Combien de réclamations touchent chaque année au principe de laïcité dans le cadre scolaire ?

Marie Derain : La question de la laïcité est traitée d’une manière transversale par l’ensemble des missions du Défenseur des droits. Cela peut concerner aussi bien l’emploi, la pratique sportive, l’école ou d’autres aspects de la vie quotidienne de l’enfant. C’est donc difficile d’avoir une réponse précise quant à l’école.

En septembre 2012, le Défenseur des droits avait lancé une enquête sur l’accessibilité des cantines scolaires dans les écoles publiques élémentaires qui a soulevé notamment la question de la liberté religieuse. Ce point n’est pas apparu comme prioritaire. La plupart des témoignages reçus exprimaient un simple souhait de repas sans viande et, dans de rares cas, la mise en place de menus hallal. Dans les faits, la plupart des cantines scolaires proposent, de longue date, des plats de substitution à la viande de porc, tout en servant du poisson le vendredi. Le juge des référés du Conseil d’Etat a estimé que l’absence de repas de substitution ne méconnaissait pas la liberté religieuse et ne s’imposait pas au maire (CE Ord., 25 octobre 2002).

Ces réclamations sont-elles en hausse ?

M. D : Elles restent stables mais demeurent le reflet d’une inquiétude latente. La laïcité est un sujet qui touche l’école, comme de nombreux aspects de la vie en société.

Comment le Défenseur des droits peut-il y répondre ?

M. D : Nous répondons en droit, ce qui consiste à rechercher le cadre juridique et la jurisprudence. Nous insistons aussi, chaque fois que c’est possible, sur la médiation, c’est-à-dire le dialogue et le respect mutuel.

Quelle est votre position vis-à-vis de la charte de la laïcité à l’école ?

M. D : Le Défenseur des droits a salué la mise en place par le Ministre de l’Éducation Nationale d’une charte de laïcité dans les établissements scolaires publics. Cependant, nous avons constaté, à travers les réclamations reçues, que beaucoup d’incertitudes demeurent quant au champ d’application de ce principe de laïcité. Ces zones d’incertitude multiplient les risques de malentendus et, éventuellement, d’instrumentalisation et de conflit.

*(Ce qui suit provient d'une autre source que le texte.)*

(* ===== verification/NvramCodec.v ===== *)
(** * NvramCodec: the table-driven protobuf codec
      (src/nvram/messages/message_codec.cpp, include/nvram/messages/proto.hpp,
       message_codec.h, struct.h)

    A [Codec] is the [proto::detail::Codec<Type>] specialisation of a member
    type; a [FieldDescriptor] is one row of a struct's descriptor table.
    [EncodeData], [GetSize], [Encode], [DecodeData], [Decode] and
    [FindDescriptor] are the members of [MessageEncoderBase] and
    [MessageDecoderBase].  [LeafOk] and [FieldOk] are the contracts of codecs
    and of table rows; the theorems show that every codec of the library
    meets its contract and that a table of such rows decodes what it encoded
    and never aborts on arbitrary input. *)
From S2P Require Import Prelude NvramIo.

(** ** Codecs *)

Record Codec (T : Type) := {
  kWireType : Z;
  codec_Encode : T -> ProtoWriter.t -> outcome ProtoWriter.t;
  codec_Decode : T -> ProtoReader.t -> outcome (T * ProtoReader.t);
}.
Arguments kWireType {T} _.
Arguments codec_Encode {T} _ _ _.
Arguments codec_Decode {T} _ _ _.

Section Codecs.
Context `{Allocator}.

(** [Codec<Blob>]. *)
Definition blob_codec : Codec blob := {|
  kWireType := WireType.kLengthDelimited;
  codec_Encode b w := ProtoWriter.WriteLengthDelimited w b;
  codec_Decode _ r :=
    _ ← guard_that (Blob_Resize (ProtoReader.field_size r));
    ProtoReader.ReadLengthDelimited r (ProtoReader.field_size r);
|}.

(** [Codec<Type>] for an unsigned integral type of [w] bits. *)
Definition varint_codec (w : Z) : Codec Z := {|
  kWireType := WireType.kVarint;
  codec_Encode v wr := ProtoWriter.WriteVarint wr v;
  codec_Decode _ r :=
    '(raw_value, r) ← ProtoReader.ReadVarint r;
    let value := uint w raw_value in
    _ ← guard_that (value =? raw_value);
    Ret (value, r);
|}.

(** [Codec<bool>]: the same template, with the casts of [bool]. *)
Definition bool_codec : Codec bool := {|
  kWireType := WireType.kVarint;
  codec_Encode v w := ProtoWriter.WriteVarint w (Z.b2z v);
  codec_Decode _ r :=
    '(raw_value, r) ← ProtoReader.ReadVarint r;
    let value := negb (raw_value =? 0) in
    _ ← guard_that (Z.b2z value =? raw_value);
    Ret (value, r);
|}.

Pourquoi avoir saisi le Conseil d’Etat sur l’application du principe de laïcité ?

M. D : Le 9 septembre 2013, le Défenseur des droits a saisi le Conseil d’Etat afin de lui demander d’apporter les clarifications nécessaires. Si les règles en vigueur sont bien établies dans de nombreux domaines, il subsiste toutefois des situations révélant des « zones grises » pour lesquelles l’Institution ne peut donc apporter de réponses précises en droit.

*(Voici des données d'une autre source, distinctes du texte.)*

Create HintDb codec_safe.
#[local] Hint Resolve blob_codec_safe varint_codec_safe bool_codec_safe vector_codec_safe
  MakeField_safe : codec_safe.

Ltac fields_safe :=
  repeat (apply List.Forall_cons;
    [first [ apply MakeOneOfField_safe, struct_codec_safe; fields_safe
           | solve [auto with codec_safe]
           | apply FieldSafe_deep; solve [auto with codec_safe] ]|]);
  apply List.Forall_nil.

Lemma Request_fields_safe : Forall (FieldSafe true) Request_fields.
Proof. fields_safe. Qed.

Lemma Response_fields_safe : Forall (FieldSafe true) Response_fields.
Proof. fields_safe. Qed.

End MessagesSafe.

(** ** Concrete parameters for witnesses *)

(** An allocator that grants requests up to a limit. *)
Definition bounded_allocator (limit : Z) : Allocator := {|
  blob_alloc_ok n := n <=? limit;
  vector_alloc_ok n := n <=? limit;
|}.

Lemma bounded_allocator_upto limit n : n <= limit -> @alloc_upto (bounded_allocator limit) n.
Proof. intros Hn. split; simpl; intros; lia. Qed.

(** Some numbering of the HAL's enumerators. *)
Definition sample_defs : NvramDefs := {|
  control_bits := 32; result_bits := 32;
  NV_CONTROL_PERSISTENT_WRITE_LOCK := 1; NV_CONTROL_BOOT_WRITE_LOCK := 2;
  NV_CONTROL_BOOT_READ_LOCK := 3; NV_CONTROL_WRITE_AUTHORIZATION := 4;
  NV_CONTROL_READ_AUTHORIZATION := 5; NV_CONTROL_WRITE_EXTEND := 6;
  NV_RESULT_SUCCESS := 0; NV_RESULT_INTERNAL_ERROR := 1; NV_RESULT_ACCESS_DENIED := 2;
  NV_RESULT_INVALID_PARAMETER := 3; NV_RESULT_SPACE_DOES_NOT_EXIST := 4;
  NV_RESULT_SPACE_ALREADY_EXISTS := 5; NV_RESULT_OPERATION_DISABLED := 6;
|}.

#[export] Instance sample_defs_ok : @NvramDefsOk sample_defs.
Proof.
  split; first [cbn; lia | apply (bool_decide_unpack _); vm_compute; exact I].
Qed.

(** * Properties *)

(** C22: Every well-formed request survives the wire: encoding it into a blob
    succeeds, and decoding the bytes yields the request, whatever the object
    decoded into held before. *)
Theorem Request_roundtrip `{Allocator} `{NvramDefsOk} N r size old :
  0 <= N <= 2 ^ 50 -> alloc_upto (64 * N + 512) -> request_ok N r -> 0 <= size ->
  exists bs, Encode_blob Request_fields r size = Ret bs
             /\ Decode_message Request_fields bs old = Ret r.
Proof.
  intros HN Ha Hr Hs.
  destruct (Encode_blob_ok true Request_fields (fun _ => True) (request_ok N) (21 * N + 80)
              r size) as (bs & E & _ & Hd); try done; [|lia| |eauto].
  - apply Request_ok; [lia| |lia]. eapply alloc_upto_mono; [exact Ha|lia].
  - eapply alloc_upto_mono; [exact Ha|lia].
Qed.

Dans sa demande au Conseil d’État, Dominique Baudis rappelle que la Cour de Cassation, le 19 mars 2013, au travers de deux arrêts (l’un portant sur la CPAM de Paris, l’autre sur la crèche Baby-Loup) établit une ligne de partage entre personnes privées employant des salariés soumis au code du travail auxquels aucune clause générale de neutralité ou de laïcité n’est opposable, et personnes privées délégataires d’un service public qui peuvent au contraire invoquer ces principes. Il souligne que l’application de cette règle suppose qu’ait été préalablement établie la nature de l’employeur mis en cause pour inviter la Haute juridiction à préciser, dans le cadre du droit existant les critères d’identification de cette ligne de partage. De la même façon, il souhaite que des précisions puissent être apportées sur la notion de participant ou de collaborateur occasionnel du service public.

Pour le Défenseur des droits, confronté au quotidien à des demandes précises auxquelles il a pour mission d’apporter des réponses juridiques étayées, il ne s’agit pas de rentrer dans un débat sur l’opportunité ou non d’étendre l’application du principe de laïcité mais d’alerter sur une nécessaire clarification de la loi.